Through hard-nosed negotiations with suppliers, Walmart is able to minimize product cost and pass through savings via everyday low pricing. Walmart is able to maximize customer reach by operating a variety of retail stores and complementing such stores with a strong digital offering. As a result, Walmart is able to execute on its business model and maximize sales volume and profitability.
2. Walmart 2014 Annual Report
3. Capital IQ
Student comments on Walmart: Save Money. Live Better. Retail for Everyone.
Walmart definitely does a great job marrying its business and operating models together! Everything they do is to reduce their costs, and you definitely touched on one of the key elements – the hardnosed negotiations with their suppliers. They are definitely ruthless with both their product and non-product suppliers – so much so that they require all suppliers to have an office in Bentonville, Arkansas!
Aside from just squeezing suppliers on the prices, they also force suppliers to play a larger role in managing their supply chain costs. For example, Walmart was one of the pioneers of Vendor Managed Inventory (VMI), where suppliers are responsible for monitoring the inventory levels at Walmart’s warehouses and making sure there was enough product at all times.
I also find it very interesting that Walmart maintains such a vast distribution network, including managing their own fleet. They’ve managed to master this model through a mix of technology and techniques (such as cross docking), and have one of the most efficient supply chains in the world!
I wonder if they’ll be able to keep it up though – as they seem to be having some recent trouble adjusting their supply chain to the changing retail landscape, in particular, the shift towards ecommerce and creating an omnichannel experience. We’ll see if this retail / supply chain giant can get through this rough patch!
Great post, Jeff. I echo both your’s and VA’s comments notion that Walmart has traditionally managed to align both its operating and business model effectively.

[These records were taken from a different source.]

(** ** The shares and the writes *)

Lemma sorted_between (l : list Z) : StronglySorted Z.lt l -> forall n y, In y (take n l) ->
  nth 0 l 0 <= y <= nth (Nat.min n (length l) - 1) l 0.
Proof.
  induction 1 as [|x l Hl IH Hx]; intros [|n] y; cbn [take length]; [done..|]. intros [->|Hy]; cbn [nth Nat.min].
  - split; [lia|]. rewrite Nat.sub_succ, Nat.sub_0_r. destruct (Nat.min n (length l)) as [|k] eqn:Ek; [lia|].
    rewrite List.Forall_forall in Hx. apply Z.lt_le_incl, Hx, nth_In. lia.
  - specialize (IH n y Hy). rewrite List.Forall_forall in Hx.
    assert (In y l) as Hin by (rewrite <-(take_drop n l); apply in_app_iff; by left).
    destruct (Nat.min n (length l)) as [|k] eqn:Ek; [exfalso; destruct n, l; cbn in *; lia || done|].
    cbn in IH |- *. rewrite Nat.sub_0_r in *. pose proof (Hx y Hin). lia.
Qed.

Lemma sorted_drop (l : list Z) n : StronglySorted Z.lt l -> StronglySorted Z.lt (drop n l).
Proof. intros Hl. revert n. induction Hl as [|x l Hl IH Hx]; intros [|n]; cbn; [constructor..| |apply IH]. by constructor. Qed.

Definition rows_ok (l : list Z) : Prop := StronglySorted Z.lt l /\ forall y, In y l -> 0 <= y < RESY.

Lemma band_range nw wi s : 0 <= wi < nw -> 0 <= band_from nw wi s /\ band_to nw wi s <= zlen (write_rows s).
Proof.
  intros Hwi. unfold band_to, band_from. pose proof (Z.mul_div_le (zlen (write_rows s)) nw ltac:(lia)).
  pose proof (zlen_nonneg (write_rows s)). assert (0 <= zlen (write_rows s) / nw) by (apply Z.div_pos; lia).
  split; [apply Z.mul_nonneg_nonneg; lia|]. destruct (Z.eqb_spec wi (nw - 1)); [lia|].
  assert ((wi + 1) * (zlen (write_rows s) / nw) <= nw * (zlen (write_rows s) / nw)) by (apply Z.mul_le_mono_nonneg_r; lia). lia.
Qed.

(** A share lies between the two rows its write is computed from. *)
Lemma band_between nw wi s y : rows_ok (write_rows s) -> 0 <= wi < nw -> In y (band nw wi s) ->
  band_from nw wi s < band_to nw wi s /\
  nth (Z.to_nat (band_from nw wi s)) (write_rows s) 0 <= y <= nth (Z.to_nat (band_to nw wi s - 1)) (write_rows s) 0.
Proof.
  intros [Hs _] Hwi. unfold band. set (f := band_from nw wi s). set (t := band_to nw wi s). intros Hy.
  destruct (band_range nw wi s Hwi) as [Hf Ht]. fold f in Hf. fold t in Ht.
  destruct (Z.lt_ge_cases f t) as [Hlt|]; [|by replace (Z.to_nat (t - f)) with 0%nat in Hy by lia].
  split; [done|]. clearbody f t. pose proof (sorted_between _ (sorted_drop _ (Z.to_nat f) Hs) _ _ Hy) as Hb.
  rewrite length_drop, !nth_skipn in Hb. unfold zlen in Ht. rewrite Nat.add_0_r in Hb.
  replace (Z.to_nat f + _)%nat with (Z.to_nat (t - 1)) in Hb by lia. done.
Qed.

(** Every row is in one worker's share. *)
Lemma bands_cover nw s y : nw = 1 \/ nw = 2 -> In y (write_rows s) -> exists wi, 0 <= wi < nw /\ In y (band nw wi s).
Proof.
  intros Hnw Hy. unfold band, band_to, band_from. set (l := write_rows s) in *. pose proof (zlen_nonneg l). destruct Hnw as [-> | ->].
  - exists 0. split; [lia|]. change (0 =? 1 - 1) with true. cbn iota. rewrite Z.mul_0_l, take_ge; [done|]. rewrite length_drop. unfold zlen. lia.
  - set (k := zlen l / 2). assert (0 <= k) by (apply Z.div_pos; lia).
    rewrite <-(take_drop (Z.to_nat k) l) in Hy. apply in_app_iff in Hy as [Hy|Hy].
    + exists 0. split; [lia|]. change (0 =? 2 - 1) with false. cbn iota. rewrite Z.mul_0_l. by replace (0 + k - 0) with k by lia.
    + exists 1. split; [lia|]. change (1 =? 2 - 1) with true. cbn iota. rewrite Z.mul_1_l. rewrite take_ge; [done|].
      rewrite length_drop. unfold zlen. lia.
Qed.

Section writes.
Context (nw : Z).

(** Where the row [y] of the hidden (or only) frame is. *)
Definition back_base (s : dg) (y : Z) : Z := (back s * yres v + y0 g + y * SC) * LL.
Definition origin (s : dg) : Z := (back s * yres v + y0 g) * LL.

Lemma band_write_spec s wi : 0 <= wi < nw -> rows_ok (write_rows s) ->
  let s' := band_write v g false nw s wi in
  (exists scr, s' = set_screen scr s) /\
  (forall p, screen s' p = screen s p \/ (0 <= p - origin s < RESY * SC * LL /\ screen s' p = framebuf s (p - origin s))) /\
  (forall y q, In y (band nw wi s) -> 0 <= q < SC * LL -> screen s' (back_base s y + q) = framebuf s (y * SC * LL + q)).
Proof.
  intros Hwi Hrows s'. destruct Hok as (HX & HY & Hs & Hx & Hxr & Hy0 & Hyr & HL).
  unfold s', band_write. cbn [negb andb]. destruct (Z.ltb_spec (band_from nw wi s) (band_to nw wi s)) as [Hlt|Hge].
  2: { split; [by exists (screen s); destruct s|]. split; [by left|]. intros y q Hy. destruct (band_between nw wi s y Hrows Hwi Hy). lia. }
  destruct (band_range nw wi s Hwi) as [Hf Ht]. unfold zlen in Ht.
  set (r0 := nth (Z.to_nat (band_from nw wi s)) (write_rows s) 0). set (r1 := nth (Z.to_nat (band_to nw wi s - 1)) (write_rows s) 0).
  assert (0 <= r0 < RESY) by (apply Hrows, nth_In; lia). assert (0 <= r1 < RESY) by (apply Hrows, nth_In; lia).
  pose proof (proj2 LL_pos) as HH. set (H1 := SC * LL) in *.
  assert (forall p, pwrite (framebuf s) (r0 * SC * LL) ((r1 - r0 + 1) * SC * LL) ((back s * yres v + y0 g + r0 * SC) * LL) (screen s) p =
    if (r0 * H1 <=? p - origin s) && (p - origin s <? (r1 + 1) * H1) then framebuf s (p - origin s) else screen s p) as Hpw.
  { intros p. unfold pwrite. replace ((back s * yres v + y0 g + r0 * SC) * LL) with (origin s + r0 * H1) by (unfold origin, H1; lia).
    replace ((r1 - r0 + 1) * SC * LL) with ((r1 + 1) * H1 - r0 * H1) by (unfold H1; lia). replace (r0 * SC * LL) with (r0 * H1) by (unfold H1; lia).
    destruct (Z.leb_spec (origin s + r0 * H1) p), (Z.leb_spec (r0 * H1) (p - origin s)); try lia; cbn [andb]; [|done].
    destruct (Z.ltb_spec p (origin s + r0 * H1 + ((r1 + 1) * H1 - r0 * H1))), (Z.ltb_spec (p - origin s) ((r1 + 1) * H1)); try lia; try done.
    f_equal. lia. }
  assert (0 <= r0 * H1) by (apply Z.mul_nonneg_nonneg; lia).
  assert ((r1 + 1) * H1 <= RESY * H1) by (apply Z.mul_le_mono_nonneg_r; lia).
  split; [by eexists|]. cbn [screen set_screen]. split.
  - intros p. rewrite Hpw. destruct (Z.leb_spec (r0 * H1) (p - origin s)); cbn [andb]; [|by left].
    destruct (Z.ltb_spec (p - origin s) ((r1 + 1) * H1)); [|by left]. right. split; [|done]. unfold H1 in *. lia.
  - intros y q Hy Hq. destruct (band_between nw wi s y Hrows Hwi Hy) as [_ [Hy0' Hy1']]. fold r0 in Hy0'. fold r1 in Hy1'. rewrite Hpw.
    replace (back_base s y + q - origin s) with (y * H1 + q) by (unfold back_base, origin, H1; lia).
    assert (r0 * H1 <= y * H1) by (apply Z.mul_le_mono_nonneg_r; lia).
    assert ((y + 1) * H1 <= (r1 + 1) * H1) by (apply Z.mul_le_mono_nonneg_r; lia).
    replace (y * SC * LL) with (y * H1) by (unfold H1; lia). zcases.
Qed.

Lemma writes ws : forall s, (forall wi, In wi ws -> 0 <= wi < nw) -> rows_ok (write_rows s) ->
  let s' := foldl (band_write v g false nw) s ws in
  (exists scr, s' = set_screen scr s) /\
  (forall p, screen s' p = screen s p \/ (0 <= p - origin s < RESY * SC * LL /\ screen s' p = framebuf s (p - origin s))) /\
  (forall y q wi, In wi ws -> In y (band nw wi s) -> 0 <= q < SC * LL -> screen s' (back_base s y + q) = framebuf s (y * SC * LL + q)).
Proof.
  induction ws as [|wi ws IH]; intros s Hws Hrows; cbn [foldl].
  { split; [exists (screen s); by destruct s|]. split; [by left|]. by intros y q wi []. }
  destruct (band_write_spec s wi (Hws _ (or_introl eq_refl)) Hrows) as ([scr E] & Hany & Hin). set (s1 := band_write v g false nw s wi) in *.
  destruct (IH s1) as ([scr' E'] & Gany & Gin); [intros; apply Hws; by right|by rewrite E|].
  set (s2 := foldl _ s1 ws) in *. rewrite E in Gany, Gin. cbn [set_screen framebuf write_rows back] in Gany, Gin.
  change (origin (set_screen scr s)) with (origin s) in Gany. rewrite E in Hany, Hin.
  split; [exists scr'; by rewrite E', E|]. split.
  - intros p. destruct (Gany p) as [->|?]; [apply Hany|by right].
  - intros y q wi' [<-|Hwi'] Hy Hq; [|by apply (Gin y q wi')].
    destruct (Gany (back_base s y + q)) as [->|[_ ->]]; [by apply Hin|]. f_equal. unfold back_base, origin. lia.
Qed.
End writes.

(** ** The invariant of the frames *)

Definition row_of (E : list (list Z)) (y : Z) : list Z := nth (Z.to_nat y) E [].
Definition frame_ok (E : list (list Z)) : Prop := forall y, 0 <= y < RESY -> zlen (row_of E y) = RESX.

Section frames.
Context (flip fbmap : bool) (nw : Z).
Hypothesis Hnw : nw = 1 \/ nw = 2.
Hypothesis Hmode : fbmap = true -> flip = false.

(** Where the visible frame is. *)
Definition front_base (s : dg) (y : Z) : Z := (yoffset s + y0 g + y * SC) * LL.
(** Black above and below the game. *)
Definition dark_lines (m : memory) (f : Z) : Prop :=
  forall p, 0 <= p < yres v * LL -> p < y0 g * LL \/ (y0 g + RESY * SC) * LL <= p -> m (f * yres v * LL + p) = 0.

(** What holds before any frame. *)
Record ready (s : dg) : Prop := {
  rd_sides : forall y, 0 <= y < RESY -> dark_sides (target fbmap s) (base fbmap y);
  rd_frames : if flip then (back s = 0 \/ back s = 1) /\ yoffset s = (1 - back s) * yres v else back s = 0 /\ yoffset s = 0;
  rd_dark : dark_lines (screen s) 0 /\ (flip = true -> dark_lines (screen s) 1) }.

(** What holds once [E] was drawn in the palette [col]. *)
Record shown (E : list (list Z)) (col : Z -> colour) (s : dg) : Prop := {
  sh_ready : ready s;
  sh_pat : forall i, pat s i = pattern g (col i);
  sh_prev : forall y, 0 <= y < RESY -> prev s y = row_of E y;
  sh_target : forall y, 0 <= y < RESY -> drawn (target fbmap s) (base fbmap y) (pat s) (row_of E y);
  sh_front : forall y, 0 <= y < RESY -> drawn (screen s) (front_base s y) (pat s) (row_of E y);
  sh_hidden : flip = true -> forall y, 0 <= y < RESY -> was_changed s y = false -> drawn (screen s) (back_base s y) (pat s) (row_of E y) }.

(** The rows that may be left out: unchanged, and in the hidden frame already. *)
Definition skippable (E : list (list Z)) (col : Z -> colour) (colours : option (Z -> colour)) (s : dg) : Prop :=
  colours = Some col \/ (colours = None /\ exists E0, shown E0 col s).

Lemma seqZ_filter_ok (f : Z -> bool) : rows_ok (List.filter f (seqZ 0 RESY)).
Proof.
  split.
  - assert (forall n a, StronglySorted Z.lt (List.filter f (seqZ a (Z.of_nat n)))) as H.
    { induction n as [|n IH]; intros a; [constructor|]. rewrite seqZ_cons by lia. replace (Z.pred (Z.of_nat (S n))) with (Z.of_nat n) by lia.
      cbn [List.filter]. destruct (f a); [constructor; [apply IH|]|apply IH]. apply List.Forall_forall. intros y Hy.
      apply List.filter_In in Hy as [Hy _]. apply list_elem_of_In, elem_of_seqZ in Hy. lia. }
    replace RESY with (Z.of_nat (Z.to_nat RESY)) by (destruct Hok; lia). apply H.
  - intros y Hy. apply List.filter_In in Hy as [Hy _]. apply list_elem_of_In, elem_of_seqZ in Hy. lia.
Qed.

Section one_frame.
Context (E : list (list Z)) (colours : option (Z -> colour)) (col : Z -> colour) (s0 : dg).
Hypothesis HE : frame_ok E.
Hypothesis Hready : ready s0.
Hypothesis Hskip : skippable E col colours s0.
Let s1 := draw_frame RESY g flip E colours s0.

Lemma s1_pat i : pat s1 i = pattern g (col i).
Proof. unfold s1. destruct Hskip as [->|[-> [E0 H]]]; [done|]. apply H. Qed.

Lemma changed_snap y : expand_row s1 y = true -> snap s1 y = row_of E y.
Proof. unfold s1, draw_frame. cbn [expand_row snap]. by intros ->. Qed.

(** A row that is not expanded is the last frame's, in the last frame's colours. *)
Lemma unchanged y : expand_row s1 y = false -> exists E0, shown E0 col s0 /\ pat s1 = pat s0 /\ row_of E y = prev s0 y.
Proof.
  unfold s1, draw_frame. cbn [expand_row pat]. fold (row_of E y). destruct Hskip as [->|[-> [E0 H]]]; [done|]. cbn [orb].
  intros Hb%negb_false_iff%bool_decide_eq_true. by exists E0.
Qed.

Lemma in_write_rows y : 0 <= y < RESY -> In y (write_rows s1) <-> expand_row s1 y = true \/ (flip = true /\ was_changed s0 y = true).
Proof.
  intros Hy. unfold s1, draw_frame. cbn [write_rows expand_row]. rewrite List.filter_In, orb_true_iff, andb_true_iff.
  split; [by intros [_ ?]|]. intros H. split; [|done]. apply list_elem_of_In, elem_of_seqZ. lia.
Qed.

Lemma s1_rows_ok : rows_ok (write_rows s1).
Proof. apply seqZ_filter_ok. Qed.

Context (rows : list Z).
Hypothesis Hrows : rows ≡ₚ flat_map (fun wi => band nw wi s1) (seqZ 0 nw).
Let s2 := foldl (expand RESX v g fbmap) s1 rows.

Lemma in_band_rows wi y : In y (band nw wi s1) -> In y (write_rows s1).
Proof. unfold band. intros Hy. rewrite <-(take_drop (Z.to_nat (band_from nw wi s1)) (write_rows s1)). apply in_app_iff. right.
  rewrite <-(take_drop (Z.to_nat (band_to nw wi s1 - band_from nw wi s1)) (drop _ _)). apply in_app_iff. by left. Qed.

Lemma in_rows y : In y rows <-> In y (write_rows s1).
Proof.
  rewrite !list_elem_of_In || idtac. rewrite (Permutation_in' eq_refl Hrows), in_flat_map. split.
  - intros (wi & _ & Hy). by eapply in_band_rows.
  - intros Hy. destruct (bands_cover nw s1 y Hnw Hy) as (wi & Hwi & Hb). exists wi. split; [|done].
    apply list_elem_of_In, elem_of_seqZ. lia.
Qed.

While they have an immense focus on cost reduction, primarily through the ability to keep supplier costs down and enjoy economies of scale through it’s massive super centers, I am a bit skeptical of their future growth prospects and ability to continue enjoying the success they have done in the past.
There was actually a very interesting Business Insider article from October this year which essentially pointed out that Walmart’s “entire business model is crumbling.1” On October 14, 2015, Walmart’s shares endures the steepest one-day drop since 1988. All this was on the back of a profit warning from the company due increased wage costs, more competition from e-commerce companies like Amazon and supermarkets and dollar stores. This is in addition to its weaker international segment growth as a result of the stronger dollar. With this in mind, I would be keen to know whether you believe Walmart should re-focus it’s business by getting out of the many unprofitable stores, move from it’s traditional concept of super centers and possibly Sam’s club (which posted its worst sales figures for quite some time earlier this year)2. Particularly, with super centers, they are potentially getting out of fashion as people tend to shop more efficiently and hence it may make sense for Walrmart to open additional smaller super market type stores in the city. Do you think Walmart is at a crossroads with its business and operating model and how might poorer investor confidence, lack of growth in US and potential move to super market type stores affect it’s focus on gaining cost efficiencies?